Leon's franchisees operate as independent owners. The Company charges the franchisee a royalty fee based primarily on a percentage of the franchisees' gross sales. This royalty income is recorded by the Company on an accrual basis under the heading "Other income" and is down 6.3% year to date for 2009 compared to 2008 which is in line with the decrease in franchise sales for the year.

Volume Rebates

The Company receives vendor rebates on certain products based on the volume of purchases made during specified periods. The rebates are deducted from the inventory value of goods received and are recognized as a reduction of cost of goods sold as sales occur.

Changes in Accounting Policy

Accounting Standards Implemented in 2009

Section 3064 - Goodwill and Intangible Assets

Effective January 1, 2009, the Company adopted the new CICA accounting standard entitled, Section 3064 "Goodwill and Intangible Assets". Section 3064 establishes standards for the recognition, measurement, presentation and disclosure of goodwill and intangible assets. The adoption of CICA 3064 had no impact on the Company's consolidated financial statements.

Credit Risk and Fair Value of Financial Assets and Financial Liabilities

In January 2009, the CICA issued Emerging Issues Committee Abstract 173, "Credit Risk and the Fair Value of Financial Assets and Financial Liabilities" ("EIC-173"), effective for interim and annual financial statements ending on or after January 2009. EIC-173 provides further information on the determination of the fair value of financial assets and financial liabilities under Handbook Section 3855, "Financial Instruments - Recognition and Measurement." It states that an entity's own credit and the credit risk of the counterparty should be taken into account in determining the fair value of financial assets and financial liabilities, including derivative instruments. The adoption of this standard did not have any impact on the Company's results of operations or financial position.

Pending Changes to Accounting Policy

International Financial Reporting Standards ("IFRS")

In March 2009, the Accounting Standards Board ("AcSB") issued its exposure draft "Adopting IFRS in Canada, II" which reconfirmed that publicly accountable enterprises are required to adopt IFRS for fiscal years beginning on or after January 1, 2011. Accordingly, the Company will be required to adopt IFRS on January 1, 2011, including interim periods in fiscal 2011. Comparative interim and annual information will be required for the year ending December 31, 2010.

To meet these requirements, the Company has set up a conversion project that will be completed in two phases: (1) detailed impact analysis & development phase; and (2) solution development and implementation phase. These phases will often be in process simultaneously as they are applied to the individual standards. The Company has completed the diagnostic stage of the project and is currently working on the detailed impact analysis phase for all standards that affect the transition.

The initial scoping and planning for the conversion to IFRS, which commenced in the second quarter of 2009, involved the assignment of an internal project leader along with the identification of other key team participants and development of the overall project plan.
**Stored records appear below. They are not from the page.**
(** * A shallow embedding of the [Emitter] class of [src/index.ts]

    The emitter owns two associative structures: [eventsMap], a [Map] from
    event names to [Set] objects of wrapped listeners, and [listenersMap], a
    [WeakMap] from the caller's listener to the wrapper made for it.  Both the
    [Set] objects and the wrappers are JavaScript objects with an identity:
    the token returned by [on] keeps a reference to the [Set] it registered
    into, so the sets live in a store indexed by allocation number, and a
    wrapper carries the number under which it was allocated.

    Listeners are the environment of the emitter.  A listener is a function
    object [VFun f]; what it does when called is given by a table [code],
    whose entries are resumptions: a listener may call back into the emitter
    (subscribe, unsubscribe, publish, ...), look at what the call returned or
    threw, and finally return a value or throw. *)

From stdpp Require Import gmap strings list fin_maps countable sorting.

Open Scope Z_scope.
Open Scope nat_scope.

(** ** JavaScript values

    Only [typeof] and the key equality of [Map] (SameValueZero) are ever
    observed on a value, so a number is represented by an integer standing
    for its SameValueZero class, and symbols, objects and functions by the
    number of their allocation. *)

Inductive value :=
| VUndefined
| VNull
| VBool (b : bool)
| VNum (n : Z)
| VStr (s : string)
| VSym (id : nat)
| VObj (id : nat)
| VFun (f : nat).

#[global] Instance value_eq_dec : EqDecision value.
Proof. solve_decision. Defined.

Definition value_to_sum (v : value) : unit + unit + bool + Z + string + nat + nat + nat :=
  match v with
  | VUndefined => inl (inl (inl (inl (inl (inl (inl tt))))))
  | VNull => inl (inl (inl (inl (inl (inl (inr tt))))))
  | VBool b => inl (inl (inl (inl (inl (inr b)))))
  | VNum n => inl (inl (inl (inl (inr n))))
  | VStr s => inl (inl (inl (inr s)))
  | VSym i => inl (inl (inr i))
  | VObj i => inl (inr i)
  | VFun f => inr f
  end.

Definition value_of_sum (x : unit + unit + bool + Z + string + nat + nat + nat) : value :=
  match x with
  | inl (inl (inl (inl (inl (inl (inl _)))))) => VUndefined
  | inl (inl (inl (inl (inl (inl (inr _)))))) => VNull
  | inl (inl (inl (inl (inl (inr b))))) => VBool b
  | inl (inl (inl (inl (inr n)))) => VNum n
  | inl (inl (inl (inr s))) => VStr s
  | inl (inl (inr i)) => VSym i
  | inl (inr i) => VObj i
  | inr f => VFun f
  end.

#[global] Instance value_countable : Countable value.
Proof.
  refine (inj_countable' value_to_sum value_of_sum _).
  intros []; reflexivity.
Defined.

(** The result of [typeof], restricted to what the assertions test. *)
Inductive jstype := TString | TSymbol | TNumber | TFunction | TOther.

#[global] Instance jstype_eq_dec : EqDecision jstype.
Proof. solve_decision. Defined.

Definition typeof (v : value) : jstype :=
  match v with
  | VStr _ => TString
  | VSym _ => TSymbol
  | VNum _ => TNumber
  | VFun _ => TFunction
  | _ => TOther
  end.

(** ** Errors and outcomes

    The two assertions throw a [TypeError], [off] throws an [Error]; they are
    told apart by their message.  [UserError] is whatever a listener throws. *)

Inductive error :=
| InvalidKeyType       (* TypeError: `eventName` must be a string, symbol, or number *)
| InvalidListenerType  (* TypeError: listener must be a function *)
| UnknownKey           (* Error: this event has not been subscribed *)
| UnknownListener      (* Error: this listener has not been listened *)
| UserError (v : value).

#[global] Instance error_eq_dec : EqDecision error.
Proof. solve_decision. Defined.

Inductive outcome (A : Type) :=
| Normal (a : A)
| Throw (e : error).
Arguments Normal {A} a.
Arguments Throw {A} e.

Definition is_normal {A} (o : outcome A) : bool :=
  match o with Normal _ => true | Throw _ => false end.

(** ** The objects of the emitter *)

(** The closure returned by [listenerWithLog eventName listener]; [w_id] is
    its identity, the number of wrappers allocated before it. *)
Record wrapped := Wrapped {
  w_id : nat;
  w_event : value;
  w_listener : nat;
}.

#[global] Instance wrapped_eq_dec : EqDecision wrapped.
Proof. solve_decision. Defined.

(** One group written to the console by [log]: the event type and name of
    the header, and the data handed to [console.dir].  The clock of the
    header and the rendering of the data ([JSON.parse] with a fallback, the
    empty string for a missing payload) are left to the console. *)
Record log_entry := LogEntry {
  le_type : string;
  le_name : value;
  le_data : value;
}.

#[global] Instance log_entry_eq_dec : EqDecision log_entry.
Proof. solve_decision. Defined.

(** One call of a wrapped listener, as a mock would record it: the depth of
    listener calls it happened at, the wrapper and the payload. *)
Record call_record := CallRecord {
  c_depth : nat;
  c_wrapper : wrapped;
  c_payload : value;
}.

#[global] Instance call_record_eq_dec : EqDecision call_record.
Proof. solve_decision. Defined.

Record emitter := Emitter {
  eventsMap : gmap value nat;          (* Map<EventName, Set<...>>, by reference *)
  listenersMap : gmap nat wrapped;     (* WeakMap<Listener, wrapper> *)
  debug : bool;
  sets : gmap nat (list wrapped);      (* the Set objects, in insertion order *)
  next_set : nat;
  next_wrapper : nat;
  console : list log_entry;
  calls : list call_record;            (* ghost: listener calls so far *)
  depth : nat;                         (* ghost: listener calls in progress *)
}.

(** The object literal returned by [on]: what its closure [off] has
    captured.  The other closure, [onReady], returns a promise that is
    already resolved and touches nothing of the emitter. *)
Record token := Token {
  t_eventName : value;
  t_listener : nat;
  t_subscribers : nat;
  t_newListener : wrapped;
}.

Record Options := { opt_debug : option bool }.

(** [constructor(options?)]: [this.debug = options?.debug ?? true]. *)
Definition new_emitter (options : option Options) : emitter :=
  {| eventsMap := ∅;
     listenersMap := ∅;
     debug := default true (options ≫= opt_debug);
     sets := ∅;
     next_set := 0;
     next_wrapper := 0;
     console := [];
     calls := [];
     depth := 0 |}.

(** Field updates. *)
Definition with_eventsMap (f : gmap value nat → gmap value nat) (s : emitter) : emitter :=
  {| eventsMap := f (eventsMap s); listenersMap := listenersMap s; debug := debug s;
     sets := sets s; next_set := next_set s; next_wrapper := next_wrapper s;
     console := console s; calls := calls s; depth := depth s |}.

Definition with_listenersMap (f : gmap nat wrapped → gmap nat wrapped) (s : emitter) : emitter :=
  {| eventsMap := eventsMap s; listenersMap := f (listenersMap s); debug := debug s;
     sets := sets s; next_set := next_set s; next_wrapper := next_wrapper s;
     console := console s; calls := calls s; depth := depth s |}.

Definition with_sets (f : gmap nat (list wrapped) → gmap nat (list wrapped)) (s : emitter) : emitter :=
  {| eventsMap := eventsMap s; listenersMap := listenersMap s; debug := debug s;
     sets := f (sets s); next_set := next_set s; next_wrapper := next_wrapper s;
     console := console s; calls := calls s; depth := depth s |}.

Definition with_next_set (n : nat) (s : emitter) : emitter :=
  {| eventsMap := eventsMap s; listenersMap := listenersMap s; debug := debug s;
     sets := sets s; next_set := n; next_wrapper := next_wrapper s;
     console := console s; calls := calls s; depth := depth s |}.

Definition with_next_wrapper (n : nat) (s : emitter) : emitter :=
  {| eventsMap := eventsMap s; listenersMap := listenersMap s; debug := debug s;
     sets := sets s; next_set := next_set s; next_wrapper := n;
     console := console s; calls := calls s; depth := depth s |}.

Definition with_console (f : list log_entry → list log_entry) (s : emitter) : emitter :=
  {| eventsMap := eventsMap s; listenersMap := listenersMap s; debug := debug s;
     sets := sets s; next_set := next_set s; next_wrapper := next_wrapper s;
     console := f (console s); calls := calls s; depth := depth s |}.

Definition with_calls (f : list call_record → list call_record) (s : emitter) : emitter :=
  {| eventsMap := eventsMap s; listenersMap := listenersMap s; debug := debug s;
     sets := sets s; next_set := next_set s; next_wrapper := next_wrapper s;
     console := console s; calls := f (calls s); depth := depth s |}.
The detailed impact analysis phase involves the in-depth review of IFRS versus Canadian GAAP to identify changes required as well as any areas involving choices or electives available to the Company. This phase will also result in the identification of the accounting policy changes that are required, the review and establishment of shell financial statements including new disclosure requirements, and additional staff training. This phase is well under way and will allow the Company to be in a position to determine the initial estimated impact on the financial statements. The estimated impact on the financial statements will be continually reassessed throughout 2010.
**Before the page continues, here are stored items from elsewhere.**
Lemma test_loop_ok self mdl display batches total count s :
  type self = "servo" \/ type self = "motor" ->
  1 <= batch_size self ->
  (forall name, name ∈ concat batches -> is_Some (prediction self mdl name)) ->
  exists q evs,
    test_loop self mdl display batches total count s
    = (Ok (q, count + length batches * batch_size self),
       set_stdout (stdout s ++ evs) s) /\
    (q == total
          + inject_Z (Z.of_nat (correct_count self mdl (concat batches))))%Q.
Proof.
  intros Hty Hbs. revert total count s.
  induction batches as [|b batches IH]; intros total count s Hp.
  - exists total, []. simpl. split.
    + unfold ret. by rewrite app_nil_r, set_stdout_id, Nat.add_0_r.
    + unfold correct_count. simpl. ring.
  - simpl test_loop.
    pose proof (collate_labels self b) as Hlab.
    destruct (collate (shape self) b) as [[img servo] motor] eqn:Hc.
    simpl in Hlab.
    destruct (forward_batch_ok self mdl b s) as (outs & Hf & H2).
    { intros n Hn. apply Hp. simpl. apply elem_of_app. by left. }
    unfold collate in Hc. injection Hc as <- <- <-.
    erewrite bind_Ok; [|by apply set_io_ok]. cbv beta iota.
    erewrite bind_Ok; [|exact Hf].
    fold (collate (shape self) b) in *.
    set (total' := (total + _)%Q).
    set (count' := count + batch_size self).
    assert (Hstep : exists evs0,
      (if display && (count' mod 100 =? 0)
       then let* a := py_div (total' * 100) count' in
            print (TestStatus count' a)
       else ret tt) s = (Ok tt, set_stdout (stdout s ++ evs0) s)).
    { destruct (display && (count' mod 100 =? 0)).
      - destruct count' as [|c] eqn:Hc'; [unfold count' in Hc'; lia|].
        eexists [_]. reflexivity.
      - exists []. unfold ret. by rewrite app_nil_r, set_stdout_id. }
    destruct Hstep as (evs0 & Hstep).
    erewrite bind_Ok; [|exact Hstep].
    destruct (IH total' count' (set_stdout (stdout s ++ evs0) s))
      as (q & evs & Hloop & Hq).
    { intros n Hn. apply Hp. simpl. apply elem_of_app. by right. }
    exists q, (evs0 ++ evs). split.
    + rewrite Hloop. simpl. f_equal; [|by rewrite app_assoc].
      do 2 f_equal. unfold count'. lia.
    + rewrite Hq. unfold total'. simpl concat.
      rewrite correct_count_app, Nat2Z.inj_add, inject_Z_plus.
      rewrite Hlab, (count_true_correct self mdl b outs Hty H2). ring.
Qed.

Lemma read_csv_ok path names s :
  fs s !! path = Some (CsvFile names) -> read_csv path s = (Ok names, s).
Proof. intros H. unfold read_csv, bind, get. by rewrite H. Qed.

Lemma self_model_ok mdl s : model s = Some mdl -> self_model s = (Ok mdl, s).
Proof. intros H. unfold self_model, bind, get. by rewrite H. Qed.

(** [test] up to its final division: the loop has counted the correct
    examples of the whole manifest. *)
Lemma test_unfold self testset display s names mdl :
  fs s !! testset = Some (CsvFile names) ->
  model s = Some mdl ->
  type self = "servo" \/ type self = "motor" ->
  1 <= batch_size self ->
  (forall name, name ∈ names -> is_Some (prediction self mdl name)) ->
  exists total evs,
    (total == inject_Z (Z.of_nat (correct_count self mdl names)))%Q /\
    test self testset display s
    = (let* _ := (if display
                  then let* a := py_div (total * 100) (length names) in
                       print (TestTotal a)
                  else ret tt) in
       py_div (total * 100) (length names)) (set_stdout (stdout s ++ evs) s).
Proof.
  intros Hfs Hm Hty Hbs Hp. unfold test.
  erewrite bind_Ok; [|by apply read_csv_ok].
  erewrite bind_Ok; [|by apply self_model_ok].
  unfold DataLoader. simpl andb. cbv iota.
  destruct (batch_size self) as [|n] eqn:Hn; [lia|].
  rewrite bind_ret. unfold iter. simpl dl_shuffle. cbv iota. rewrite bind_ret.
  simpl dl_batch_size. simpl dl_names. rewrite <- Hn.
  destruct (test_loop_ok self mdl display
              (batch_sampler (batch_size self) names []) 0%Q 0 s Hty)
    as (q & evs & Hloop & Hq); [lia| |].
  { by rewrite batch_sampler_concat. }
  rewrite batch_sampler_concat in Hq. simpl in Hq.
  exists q, evs. split; [rewrite Hq; ring|].
  erewrite bind_Ok; [|exact Hloop]. reflexivity.
Qed.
The next phase, solution development and implementation, will involve the rollout of required changes, as well as any system changes required to permit the compilation of financial statement data that is IFRS compliant. This phase will also involve updating the internal control over financial reporting. Certain attributes of this phase will continue throughout 2010. Post-implementation of the conversion to IFRS will involve monitoring to ensure that all financial data for fiscal 2011 and beyond continues to be IFRS compliant, as well as the testing of the internal control over financial reporting in an IFRS environment during 2011.

As at September 30, 2009, the Company is not in a reasonable position to determine the financial impact that adopting IFRS will have on its financial statements. These disclosures reflect the Company's expectations based on information available as at September 30, 2009. The timing and completion of certain aspects of the conversion project may require adjustment as the project moves forward, due to changes in the standards between now and January 1, 2011, and variations in the actual length of time to complete each task in the project plan. However, the Company believes that the appropriate level of resources have been assigned to the project to fulfill the overall project timelines. Further detailed information about the conversion to IFRS will be provided in the annual 2009 MD&A.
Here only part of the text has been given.